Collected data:
::::::

(* ===== verification/WebRoutes.v ===== *)
(** * First-party requests (services/core/src/memdot_core/deps.py)

    What the handlers of the browser's API share: the session of the request,
    the checks before a service, and the transaction around it.  A service runs
    under the row policies: sealed for the account from its tenant scope on,
    with nothing visible before it. *)

From Stdlib Require Import ZArith Lia.
From stdpp Require Import base gmap list strings.
From S2P Require Import Prelude PyStr Json Uuid Enums Float64 Ledger Store RequestContext Deletion AuthSnapshot ServiceAuth TenantContext ExternalAccess RowPolicies Isolation Errors Policy McpRoutes Idempotency.
Open Scope Z_scope.

(** A request of a browser and the readings of the monotonic clock. *)
Record WebRequest := {
  wr_method : string;
  wr_path : string;
  wr_cookie : option string;
  wr_headers : Headers;
  wr_now : f64;
  wr_later : f64;
}.

Definition Handler (B : Type) : Type := Process -> World -> Served B.

Definition session_row (b : BrowserSession.t) : SessionRow :=
  {| s_id := BrowserSession.id b; s_account_id := BrowserSession.account_id b; s_actor_id := BrowserSession.actor_id b;
     s_user_id := BrowserSession.user_id b; s_csrf_token_hash := BrowserSession.csrf_token_hash b;
     s_expires_at := BrowserSession.expires_at b; s_idle_expires_at := BrowserSession.idle_expires_at b;
     s_last_auth_at := BrowserSession.last_auth_at b; s_revoked_at := BrowserSession.revoked_at b |}.

Definition memdot_auth_load_session (d : Db) (id : uuid) (digest : string) : option SessionRow :=
  hd_error (map session_row (keep (fun b =>
    same (BrowserSession.id b) id && String.eqb (BrowserSession.secret_hash b) digest &&
    match BrowserSession.revoked_at b with Some _ => false | None => true end) (rows d))).

Section requests.
Context `{Env} (pepper : string).

Definition get_request_context (rq : WebRequest) (w : World) : option RequestContext * World :=
  let require_csrf := negb (existsb (String.eqb (wr_method rq)) ["GET"; "HEAD"; "OPTIONS"]) in
  (load_session_context pepper (wr_cookie rq) (memdot_auth_load_session (db w)) require_csrf
     (default "" (wr_headers rq "X-CSRF-Token")) (clock (tick w))
     (correlation_id_for_request (wr_headers rq "X-Correlation-Id") (wr_headers rq "X-Request-Id") (fresh_uuid (tick w))),
   {| db := db w; tick := S (tick w) |}).

(** [_require_ctx] of every router; [recent] is the check of the deletion and
    export routers. *)
Definition _require_ctx (recent : bool) (ctx : option RequestContext) (rq : WebRequest) (p : Process) (w : World)
    : (Response + RequestContext) * Process :=
  match ctx with
  | None => (inl (safe_not_found (Some (fresh_uuid (tick w)))), p)
  | Some ctx =>
      let '(granted, l) := allow (wr_now rq) (wr_later rq) (str_uuid (account_id ctx)) (pr_limiter p) in
      (if negb granted then inl (rate_limited_response (Some (correlation_id ctx)))
       else if recent && negb (require_recent_auth ctx 15 (clock (tick w))) then inl (not_found_for ctx)
       else inr ctx, with_limiter l p)
  end.

(** The session of a request and the checks on it. *)
Definition entry_check (recent : bool) (rq : WebRequest) (p : Process) (w : World) : (Response + RequestContext) * Process :=
  let '(ctx, w1) := get_request_context rq w in _require_ctx recent ctx rq p w1.

(** A handler: the checks, then the body; [wrap] is the answer of a refusal. *)
Definition endpoint {B} (recent : bool) (wrap : Response -> B) (rq : WebRequest) (body : RequestContext -> Handler B)
    : Handler B := fun p w =>
  let w1 := {| db := db w; tick := S (S (tick w)) |} in
  match entry_check recent rq p w with
  | (inl r, p) => served (Ok (wrap r)) p w1
  | (inr ctx, p) => body ctx p w1
  end.
End requests.

(** A service and its answer.  An exception the handler does not catch leaves;
    one it catches is answered.  Either way the transaction has nothing to
    commit: the service raised in its tenant scope, which rolled back, or
    before it, where it writes nothing. *)
Definition respond {A B} (m : M A) (reply : A -> B) (refuse : exn -> option B) : Handler B := fun p w =>
  match m w with
  | Ok (x, w2) => served (Ok (reply x)) p w2
  | Raise e => served (match refuse e with Some r => Ok r | None => Raise e end) p w
  end.

(** [except Exception: return safe_not_found(...)], and no handler at all. *)
Definition catch_all (ctx : RequestContext) (_ : exn) : option Response := Some (not_found_for ctx).
Definition catch_none {B} (_ : exn) : option B := None.

Definition plain (r : Response) : Response := r.

(** ** Lemmas *)

Definition refusal (r : Response) : Prop := 400 <= rs_status r.

(** A handler whose answers have a property and leave the ledger alone. *)
Definition refuses {B} (P : B -> Prop) (f : Handler B) : Prop := forall p w,
  exists r p2 n, f p w = served (Ok r) p2 {| db := db w; tick := n |} /\ P r.

Section admitted.
Context `{Env} (pepper : string).

Lemma web_require_refused recent ctx rq p w r p2 : _require_ctx recent ctx rq p w = (inl r, p2) -> refusal r.
Proof.
  unfold _require_ctx. destruct ctx as [ctx|]; [|intros [= <- _]; done].
  destruct (allow _ _ _ _) as [[] l]; cbn [negb]; [|intros [= <- _]; done].
  destruct (recent && negb _); [by intros [= <- _]|done].
Qed.

(** Who is admitted has a session, for the browser. *)
Lemma admitted_first_party recent rq p w ctx p2 : entry_check pepper recent rq p w = (inr ctx, p2) ->
  purpose ctx = RequestPurpose.FIRST_PARTY.
Proof.
  unfold entry_check, get_request_context, _require_ctx. intros Ha.
  destruct (load_session_context _ _ _ _ _ _ _) as [c|] eqn:E; [|done].
  assert (Hp : purpose c = RequestPurpose.FIRST_PARTY).
  { revert E. unfold load_session_context. repeat (case_match; try done); by intros [= <-]. }
  destruct (allow _ _ _ _) as [[] l]; [|done]. cbn [negb] in Ha. destruct (recent && negb _); [done|]. by injection Ha as <- _.
Qed.

(** A request that is not let through, or whose body refuses, is refused. *)
Lemma endpoint_refuses {B} recent wrap (P : B -> Prop) rq body :
  (forall r, refusal r -> P (wrap r)) -> (forall ctx, refuses P (body ctx)) ->
  refuses P (endpoint pepper recent wrap rq body).
Proof.
  intros Hw Hb p w. unfold endpoint. destruct (entry_check pepper recent rq p w) as [[r|c] p1] eqn:E.
  - do 3 eexists. split; [reflexivity|]. apply Hw. unfold entry_check, get_request_context in E. by eapply web_require_refused.
  - exact (Hb c p1 {| db := db w; tick := S (S (tick w)) |}).
Qed.
End admitted.

(** A service that raises what its handler catches. *)
Lemma respond_raises {A B} (m : M A) reply refuse (P : B -> Prop) :
  (forall w, exists e r, m w = Raise e /\ refuse e = Some r /\ P r) -> refuses P (respond m reply refuse).
Proof.
  intros Hm p w. unfold respond. destruct (Hm w) as (e & r & -> & -> & Hr). exists r, p, (tick w). split; [by destruct w|done].
Qed.

(** A service that reads nothing. *)
Lemma respond_answers {A B} (m : M A) reply refuse (P : B -> Prop) :
  (forall w, exists x n, m w = Ok (x, {| db := db w; tick := n |}) /\ P (reply x)) -> refuses P (respond m reply refuse).
Proof. intros Hm p w. unfold respond. destruct (Hm w) as (x & n & -> & Hr). by exists (reply x), p, n. Qed.

Lemma not_found_refusal ctx : refusal (not_found_for ctx).
Proof. done. Qed.

(** ** Outside the tenant scope *)

Definition unseen (w : World) : World := {| db := visible (closed (db w)) (db w); tick := tick w |}.

Lemma unsealed_step {A} (m : M A) w : unsealed m w =
  match m (unseen w) with
  | Raise e => Raise e
  | Ok (x, w2) => d ← settle_db (closed (db w)) (db w) (db w2); Ok (x, {| db := d; tick := tick w2 |})
  end.
Proof. done. Qed.

Lemma unsealed_raise {A} (m : M A) w e : m (unseen w) = Raise e -> unsealed m w = Raise e.
Proof. intros Hm. by rewrite unsealed_step, Hm. Qed.

Lemma unsealed_read {A} (m : M A) w x n : m (unseen w) = Ok (x, {| db := db (unseen w); tick := n |}) ->
  unsealed m w = Ok (x, {| db := db w; tick := n |}).
Proof. intros Hm. rewrite unsealed_step, Hm. cbn [db tick]. unfold unseen. cbn [db]. by rewrite settle_db_visible. Qed.

Section unseen.
Context {R : Type} `{Owned R}.

Lemma unseen_rows w : rows (R := R) (db (unseen w)) = [].
Proof. apply closed_visible. Qed.

Lemma select_one_none (p : R -> bool) w : rows (R := R) (db w) = [] -> select_one p w = Raise NoResultFound.
Proof. intros Hr. unfold select_one, select, mbind, M_bind, lift. by rewrite Hr. Qed.

Lemma select_opt_none (p : R -> bool) w : rows (R := R) (db w) = [] -> select_opt p w = Ok (None, w).
Proof. intros Hr. unfold select_opt, select, mbind, M_bind, lift. by rewrite Hr. Qed.

Lemma select_none (p : R -> bool) w : rows (R := R) (db w) = [] -> select p w = Ok ([], w).
Proof. intros Hr. unfold select. by rewrite Hr. Qed.
End unseen.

::::::

What you need to do:
Please give an exact copy of the lines above, beginning with the line containing "(** [_require_ctx] of" and running through the line containing "match ctx with", and of no other lines.

Answer for this exercise:
(** [_require_ctx] of every router; [recent] is the check of the deletion and
    export routers. *)
Definition _require_ctx (recent : bool) (ctx : option RequestContext) (rq : WebRequest) (p : Process) (w : World)
    : (Response + RequestContext) * Process :=
  match ctx with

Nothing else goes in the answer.